Christians are not invited to respond to the cross with resignation, nor are they asked to think of suffering as having value in itself, or to make the cross their point of departure every time they think about the life of Jesus. They should realize, though, that Jesus' life and the form of his death, the crucifixion, were and are narrations of God: the living God who loves people even when they are evil, the God who forgives those who make themselves his enemies at the very moment when they reveal that they are enemies, the God who, in his desire that the sinner repent and live, allows himself to be rejected and killed. The cross, therefore, is also a denunciation of our sinfulness, our injustice, and our tendency to let ourselves be seduced by evil, since it is our evil that causes the Just One to suffer and be rejected, condemned and crucified.The cross has become the Christian emblem - at times exalted in a triumphalistic way, other times reduced to a decorative ornament, a superstitious gesture, or a banal metaphor for simple daily adversity.
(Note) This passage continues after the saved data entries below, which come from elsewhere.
(** [git] run with [subprocess]: the working directory has to be a directory
    and the program has to start. *)
Definition run_git (w : world) (env : gmap string string) (args : list string)
    (cwd : path) : M (Z * string) :=
  λ st,
    match fs_lookup (fs st) cwd with
    | Some (Dir es) =>
        match git w env args es with
        | Some (code, es', out) =>
            match fs_put (fs st) cwd (Dir es') with
            | Some n =>
                (Ret (code, out), {| fs := n; trace := (trace st ++ [EvGit args cwd])%list |})
            | None => (Raise OSError, st)
            end
        | None => (Raise OSError, st)
        end
    | _ => (Raise OSError, st)
    end.

(** [subprocess.call]: the exit status is returned, whatever it is. *)
Definition subprocess_call (w : world) (env : gmap string string)
    (args : list string) (cwd : path) : M Z :=
  r ← run_git w env args cwd; mret r.1.

(** [subprocess.check_output]: a status other than 0 raises. *)
Definition subprocess_check_output (w : world) (env : gmap string string)
    (args : list string) (cwd : path) : M string :=
  r ← run_git w env args cwd;
  if (r.1 =? 0)%Z then mret r.2 else raise CalledProcessError.

Definition is_str (a : atom) : bool :=
  match a with AStr _ => true | _ => false end.

(** [subprocess.Popen] of pip with the requirements as arguments; an argument
    that is not a string is a [TypeError].  The lines of its standard output
    come with the handle. *)
Definition popen_pip (w : world) (env : gmap string string)
    (requirements : gset atom) : M (Popen * list string) :=
  λ st,
    if forallb is_str (elements requirements) then
      match pip w env requirements with
      | Some lines =>
          (Ret (PipProcess, lines),
           {| fs := fs st; trace := (trace st ++ [EvPopen requirements])%list |})
      | None => (Raise OSError, st)
      end
    else (Raise TypeError, st).

(** ** The script *)

Definition RepoManagerSetting : path := ["data"; "cogs"; "RepoManager"; "settings.json"].
Definition DownloaderSetting : path := ["data"; "cogs"; "Downloader"; "settings.json"].
Definition DownloaderLibFolder : path := ["data"; "cogs"; "Downloader"; "lib"].
Definition CogManagerCogFolder : path := ["data"; "cogs"; "CogManager"; "cogs"].
Definition CogRepoURL : string := "https://github.com/PyLav/Red-Cogs".
Definition PyLavHashFile : path := ["data"; "pylav"; ".hashfile"].

(** The two module-level names that depend on the storage type. *)
Record config := {
  IS_JSON : bool;
  RepoManagerRepoFolder : path
}.

Section script.
Context `{JsonCodec}.
(** * download_resources.py: a shallow embedding and its properties

    The script reads a CSV manifest of resources, classifies each link
    ([parse_github_url]), fetches it with retries ([download_github_file])
    and mirrors it into an archive tree and, for open-source licenses, a
    hosted tree ([process_resources]).

    Modelling conventions.
    - A Python [str] is a [list ascii]; a character stands for the code point
      of the same number (0..255).
    - Python integers are [Z].  A Python float is a binary64 number; the
      seconds handed to [time.sleep] are the rationals ([Q]) these numbers
      are, and the one sum the script computes on them is rounded as
      binary64 addition rounds it ([round64]).
    - The network, the random generator and the file system are an
      environment ([world]) the code queries; every effect is recorded in a
      trace of events.  Console output is not modelled. *)

From Stdlib Require Import Ascii String Bool Arith ZArith QArith Qround Qabs.
From Stdlib Require Import Lia Lqa List.
From Stdlib Require Floats.
Import ListNotations.

Local Close Scope Q_scope.
Local Open Scope string_scope.
Local Open Scope list_scope.
Local Open Scope nat_scope.

(** ** Strings *)

Definition str := list ascii.

(** A literal of the source. *)
Definition lit (x : string) : str := list_ascii_of_string x.

Definition str_eqb (a b : str) : bool :=
  if list_eq_dec ascii_dec a b then true else false.

Definition mem (a : ascii) (cs : list ascii) : bool :=
  existsb (Ascii.eqb a) cs.

(** Python's notion of white space ([str.isspace], the class [\s] of [re]
    on [str] patterns) below code point 256: TAB..CR, FS..US, space, NEL
    and NBSP. *)
Definition is_space (a : ascii) : bool :=
  let n := nat_of_ascii a in
  ((9 <=? n) && (n <=? 13)) || ((28 <=? n) && (n <=? 32))
  || (n =? 133) || (n =? 160).

(** [str.lower] and [str.upper], character by character.  Below 256 the
    lower-case map is exact.  The upper-case images of code points 181, 223
    and 255 lie outside the modelled range (or are two letters); the model
    leaves these three unchanged, which no comparison with an ASCII word can
    observe. *)
Definition lower_char (a : ascii) : ascii :=
  let n := nat_of_ascii a in
  if ((65 <=? n) && (n <=? 90))
     || ((192 <=? n) && (n <=? 222) && negb (n =? 215))
  then ascii_of_nat (n + 32) else a.

Definition upper_char (a : ascii) : ascii :=
  let n := nat_of_ascii a in
  if ((97 <=? n) && (n <=? 122))
     || ((224 <=? n) && (n <=? 254) && negb (n =? 247))
  then ascii_of_nat (n - 32) else a.

Definition lower (s : str) : str := map lower_char s.
Definition upper (s : str) : str := map upper_char s.

Fixpoint dropwhile (p : ascii -> bool) (s : str) : str :=
  match s with
  | [] => []
  | a :: s' => if p a then dropwhile p s' else s
  end.

Fixpoint takewhile (p : ascii -> bool) (s : str) : str :=
  match s with
  | [] => []
  | a :: s' => if p a then a :: takewhile p s' else []
  end.

(** [s.strip(chars)]: characters of [chars] removed at both ends. *)
Definition strip_chars (cs : list ascii) (s : str) : str :=
  rev (dropwhile (fun a => mem a cs) (rev (dropwhile (fun a => mem a cs) s))).

(** [s.strip()]: white space removed at both ends. *)
Definition strip (s : str) : str :=
  rev (dropwhile is_space (rev (dropwhile is_space s))).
Yet unless the cross remains a remembrance of the 'instrument of our own execution,' by which we put to death our “old self" (Romans 6:6), it inevitably becomes a sign not inhabited by an event, an therefore a mystification. Martin Luther, meditating on the cross, echoed the church fathers when he wrote, "It is not enough to know God in his glory and majesty; it is necessary to know him in the humiliation and disgrace of the cross as well (...). True theology and true knowledge of God are in Christ crucified."